Dangers of Home-Baked Therapy: Bias
They say a little knowledge is a dangerous thing, something I doubt many of us would dispute. When it comes to mental health its surprising how much people appear to know, especially when they have no background or specialist training in the subject. In saying this, I'm not especially banging a drum for mental health professionals, neither am I trying to undermine those who without formal knowledge undertake painstaking research to give themselves insights into a condition or disease. No, I'm thinking more about the person who is neither of these things yet they know all about your depression and what's best for it.
How do we recognize such a person? Well, sometimes they stand out a mile. Other times they hide behind pseudo-qualifications as a cover for providing advice. Yes, you can ask to see the qualifications and grill for information about professional backgrounds, but when depressed it's sometimes the case that people are only too pleased to have a sympathetic ear, someone they can lean on and seek advice from.
Trained mental health professionals may study for years learning how to work with people who are suffering a mental health problem. One of the very early lessons is the importance of what is known as systematic bias and how this can affect the way we interpret other people's behavior. The three most common of these are 1) assuming similarity 2) assuming intent 3) stereotyping. I'm briefly exploring each in order to point out a few of the most obvious dangers.
Assuming similarity, is a bias we all tend to have, but with insight, reflection and practice it becomes easier to shake off. This kind of systematic bias refers to the assumption that others have the same basic values and motives as we do, or that the reasons for the way they behave are similar to we have done, or believe we might do. For example, a person who has a background in using depression as an excuse to avoid work, may assume others have similar motives. Another example might be that their own depression, or someone they knew, resulted from an unhappy marriage or relationship(s), so they may assume this is a key component in the depression of others.
Assuming intent, refers to the bias that other people have much more control or choice over a situation than they actually have. Here's an everyday example. Imagine, going into a shop and being given the wrong change. Surely the person could have double-checked? Maybe there's a hint, or possibly more, that it was a deliberate act? If however we make an error, that's exactly what it is - an accident, an oversight. So what if we consider this in relation to depression? Might this account for the accusations sometimes put by others that you could have avoided it? That you brought it on yourself? That in bringing it upon yourself you have the gift to get yourself out of it?
Stereotyping is one of the better known biases. This relates to ignoring differences between people and clumping everyone into the same category (e.g. all bankers have their nose in the trough). One of the paradoxes about stereotyping is that people's own insights tend to be quite low, yet they recognize and even laugh about them in others. Stereotyping also relates to lack of knowledge and sometimes fear. Might this account for the reasons some people see depression as a kind of personal indulgence that only 'weak-minded' individuals get? Or that it's a woman's issue? This is the basis for snake oil treatments. You know the sort of thing: a cold morning shower followed by a stiff five mile walk will soon snap you out of it. More subtle, but equally insidious approaches might be home-baked counseling or other forms of therapy that have no evidence base and no known treatment outcome.

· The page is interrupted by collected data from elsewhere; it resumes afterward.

(** ** The clients pass *)

Section ClientsPass.
Variable P : Platform.

Lemma nullish_set_prop k x c : nullish (set_prop k x c) = nullish c.
Proof. by destruct c. Qed.

Lemma clients_callback_completes cs i m k :
  (clients_callback P cs i m k).1.1.1 = negb (existsb nullish cs).
Proof.
  revert i m k. induction cs as [|c cs IH]; intros i m k; simpl; [done|].
  destruct (nullish c); [done|].
  destruct (truthy (get_prop "id" c)).
  - specialize (IH (S i) (<[i:=get_prop "id" c]> m) k).
    by destruct (clients_callback P cs _ _ _) as [[[??]?]?].
  - specialize (IH (S i) (<[i:=get_prop "id" (set_prop "id" (Str (generateId P "client" k)) c)]> m) (S k)).
    by destruct (clients_callback P cs _ _ _) as [[[??]?]?].
Qed.

Local Ltac again IH E :=
  match goal with
  | |- context [clients_callback _ _ ?i ?m ?k] =>
      let m' := fresh "m" in
      let k' := fresh "k" in
      destruct (IH _ _ _ _ _ _ _ E m k) as (m' & k' & ->); eauto
  end.

(** A second pass over the clients that a first pass returned changes
    none of them and ends the same way. *)
Lemma clients_callback_again cs i m k ok cs' m' k' :
  platform_ok P ->
  clients_callback P cs i m k = (ok, cs', m', k') ->
  forall m2 k2, exists m2' k2',
    clients_callback P cs' i m2 k2 = (ok, cs', m2', k2').
Proof.
  intros HP. revert i m k ok cs' m' k'.
  induction cs as [|c cs IH]; intros i m k ok cs' m' k'; simpl.
  - intros [= <- <- <- <-] m2 k2. simpl. eauto.
  - destruct (nullish c) eqn:En.
    { intros [= <- <- <- <-] m2 k2. simpl. rewrite En. eauto. }
    destruct (truthy (get_prop "id" c)) eqn:Et.
    + destruct (clients_callback P cs _ _ _) as [[[ok1 rest1] m1] k1] eqn:E.
      intros [= <- <- <- <-] m2 k2. simpl. rewrite En, Et.
      again IH E.
    + destruct (clients_callback P cs _ _ _) as [[[ok1 rest1] m1] k1] eqn:E.
      intros [= <- <- <- <-] m2 k2. cbn [clients_callback].
      rewrite nullish_set_prop, En.
      destruct c as [p|es ps|ps]; cbn [get_prop set_prop truthy];
        rewrite ?assoc_get_set_eq, ?generateId_truthy by done; again IH E.
Qed.

(** What [indexToId] holds after the pass: the [id] of the client at each
    position of the sequence, and nothing else new. *)
Lemma clients_callback_map cs i m k cs' m' k' :
  clients_callback P cs i m k = (true, cs', m', k') ->
  length cs' = length cs /\
  forall j, m' !! j =
            if decide (i <= j < i + length cs)
            then get_prop "id" <$> cs' !! (j - i)
            else m !! j.
Proof.
  revert i m k cs' m' k'.
  induction cs as [|c cs IH]; intros i m k cs' m' k'; simpl.
  - intros [= <- <- <-]. split; [done|]. intros j. case_decide; [lia|done].
  - destruct (nullish c); [done|].
    set (pr := if truthy (get_prop "id" c) then (c, k) else _).
    destruct pr as [c1 k1].
    destruct (clients_callback P cs _ _ _) as [[[ok1 rest1] m1] k2] eqn:E.
    intros [= -> <- <- <-].
    destruct (IH _ _ _ _ _ _ E) as [Hlen Hm]. split; [simpl; lia|].
    intros j. rewrite Hm. repeat case_decide; try lia.
    + replace (j - i) with (S (j - S i)) by lia. done.
    + assert (j = i) as -> by lia. rewrite lookup_insert_eq, Nat.sub_diag. done.
    + rewrite lookup_insert_ne by lia. done.
Qed.

(** Clients that all carry a truthy id are left alone. *)
Lemma clients_callback_settled cs i m k :
  forallb (fun c => negb (nullish c) && truthy (get_prop "id" c)) cs = true ->
  exists m', clients_callback P cs i m k = (true, cs, m', k).
Proof.
  revert i m. induction cs as [|c cs IH]; intros i m; simpl; [eauto|].
  intros [[Hn%negb_true_iff Ht]%andb_true_iff Hcs]%andb_true_iff.
  rewrite Hn, Ht.
  destruct (IH (S i) (<[i:=get_prop "id" c]> m) Hcs) as [m' ->]. eauto.
Qed.
End ClientsPass.

(** ** The records pass *)

(** The records that leave the pass when no record is [null]. *)
Lemma mapM_resolve m rs :
  mapM (resolve m) rs =
  if existsb nullish rs then None else Some (resolved m <$> rs).
Proof.
  induction rs as [|r rs IH]; [done|].
  change (mapM (resolve m) (r :: rs))
    with (y ← resolve m r; k ← mapM (resolve m) rs; Some (y :: k)).
  rewrite IH. unfold resolve. simpl. destruct (nullish r); simpl; [done|].
  by destruct (existsb nullish rs).
Qed.

Lemma migrate_records_eq m rs :
  migrate_records m rs =
  if existsb nullish rs then None
  else Some (migrated m rs).
Proof.
  unfold migrate_records, migrated. rewrite mapM_resolve. by destruct (existsb nullish rs).
Qed.

Lemma has_prop_without k r : has_prop k (without k r) = false.
Proof. apply has_keyb_del. Qed.

Lemma without_without k r : without k (without k r) = without k r.
Proof.
  unfold without at 1 3. simpl. f_equal. apply assoc_del_absent, has_keyb_del.
Qed.

Lemma resolved_without m r : resolved m (without "clientIndex" r) = without "clientIndex" r.
Proof.
  unfold resolved.
  replace (get_prop "clientIndex" (without "clientIndex" r)) with (Prim Undefined).
  - by rewrite andb_false_r.
  - symmetry. apply assoc_get_absent, has_keyb_del.
Qed.

(** The records that left one pass leave any later pass as they are. *)
Lemma migrate_records_again m rs :
  migrate_records m (without "clientIndex" <$> rs) = Some (without "clientIndex" <$> rs).
Proof.
  rewrite migrate_records_eq.
  replace (existsb nullish (without "clientIndex" <$> rs)) with false.
  - f_equal. unfold migrated. induction rs as [|r rs IH]; [done|]. simpl.
    rewrite resolved_without. simpl. rewrite without_without. by f_equal.
  - symmetry. apply not_true_iff_false. intros (x & Hx & Hn)%existsb_exists.
    apply list_elem_of_In, list_elem_of_fmap in Hx as (r & -> & _). done.
Qed.

Lemma migrate_collection_frame field m w f :
  f <> field ->
  get_prop f (state (snd (migrate_collection field m w))) = get_prop f (state w).
Proof.
  intros Hne. unfold migrate_collection.
  destruct (get_prop field (state w)); simpl; try done.
  destruct (migrate_records m elems); simpl; [|done]. by apply get_set_prop_ne.
Qed.

Lemma migrate_collection_calls field m w :
  calls (snd (migrate_collection field m w)) = calls w.
Proof.
  unfold migrate_collection.
  destruct (get_prop field (state w)); simpl; try done.
  by destruct (migrate_records m elems).
Qed.

Lemma migrate_collection_normal field m w w' :
  migrate_collection field m w = (Normal tt, w') ->
  exists rs ps,
    get_prop field (state w) = Arr rs ps /\ existsb nullish rs = false /\
    w' = {| state := set_prop field (Arr (migrated m rs) []) (state w);
            calls := calls w |}.
Proof.
  unfold migrate_collection.
  destruct (get_prop field (state w)) as [|rs ps|] eqn:E; try done.
  rewrite migrate_records_eq. destruct (existsb nullish rs) eqn:En; [done|].
  unfold assign. intros [= <-]. by exists rs, ps.
Qed.

Lemma migrate_collection_throws field m w w' :
  migrate_collection field m w = (TypeError, w') ->
  w' = w /\ array_ok (get_prop field (state w)) = false.
Proof.
  unfold migrate_collection, array_ok, assign.
  destruct (get_prop field (state w)) as [|rs ps|] eqn:E; try by intros [= <-].
  rewrite migrate_records_eq. destruct (existsb nullish rs); [by intros [= <-]|done].
Qed.

Lemma migrate_collection_returns field m w :
  array_ok (get_prop field (state w)) = true ->
  exists w', migrate_collection field m w = (Normal tt, w').
Proof.
  unfold migrate_collection, array_ok.
  destruct (get_prop field (state w)) as [|rs ps|]; try done.
  rewrite migrate_records_eq. intros ->%negb_true_iff. unfold assign. eauto.
Qed.

(** Running the pass again on a store whose collection is the one a first
    pass left (or failed on) changes nothing and ends the same way. *)
Lemma migrate_collection_again field m w c w1 m2 w2 :
  migrate_collection field m w = (c, w1) ->
  get_prop field (state w2) = get_prop field (state w1) ->
  migrate_collection field m2 w2 = (c, w2).
Proof.
  intros Hrun Hsame. destruct c as [[]|].
  - apply migrate_collection_normal in Hrun as (rs & ps & E & Hn & ->).
    simpl in Hsame. rewrite get_set_prop_eq in Hsame by eauto using get_prop_array.
    unfold migrated in Hsame. unfold migrate_collection. rewrite Hsame, migrate_records_again.
    unfold assign. rewrite set_prop_same; eauto using get_prop_array.
    by destruct w2.
  - apply migrate_collection_throws in Hrun as [-> Hbad].
    unfold migrate_collection. rewrite Hsame. unfold array_ok in Hbad.
    destruct (get_prop field (state w)) as [|rs ps|]; try done.
    rewrite migrate_records_eq. by apply negb_false_iff in Hbad as ->.
Qed.

(** ** The clients pass on the store *)

Lemma migrate_clients_frame P w f :
  f <> "clients" ->
  get_prop f (state (snd (migrate_clients P w))) = get_prop f (state w).
Proof.
  intros Hne. unfold migrate_clients.
  destruct (get_prop "clients" (state w)) as [|cs ps|]; simpl; try done.
  destruct (clients_callback P cs 0 ∅ (calls w)) as [[[[] cs'] m] k]; simpl;
    by apply get_set_prop_ne.
Qed.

Having a friend or someone trusted to listen to you and support your treatment is a valuable commodity. Unfortunately there are many people who, perhaps with the best of intentions, fumble around blindly with their own preconceived ideas about the nature of depression and the best way to 'cure' it. It's quite possible that many may never do any real harm, especially in cases of very mild depression, but in influencing a person away from effective therapies they are preventing recovery.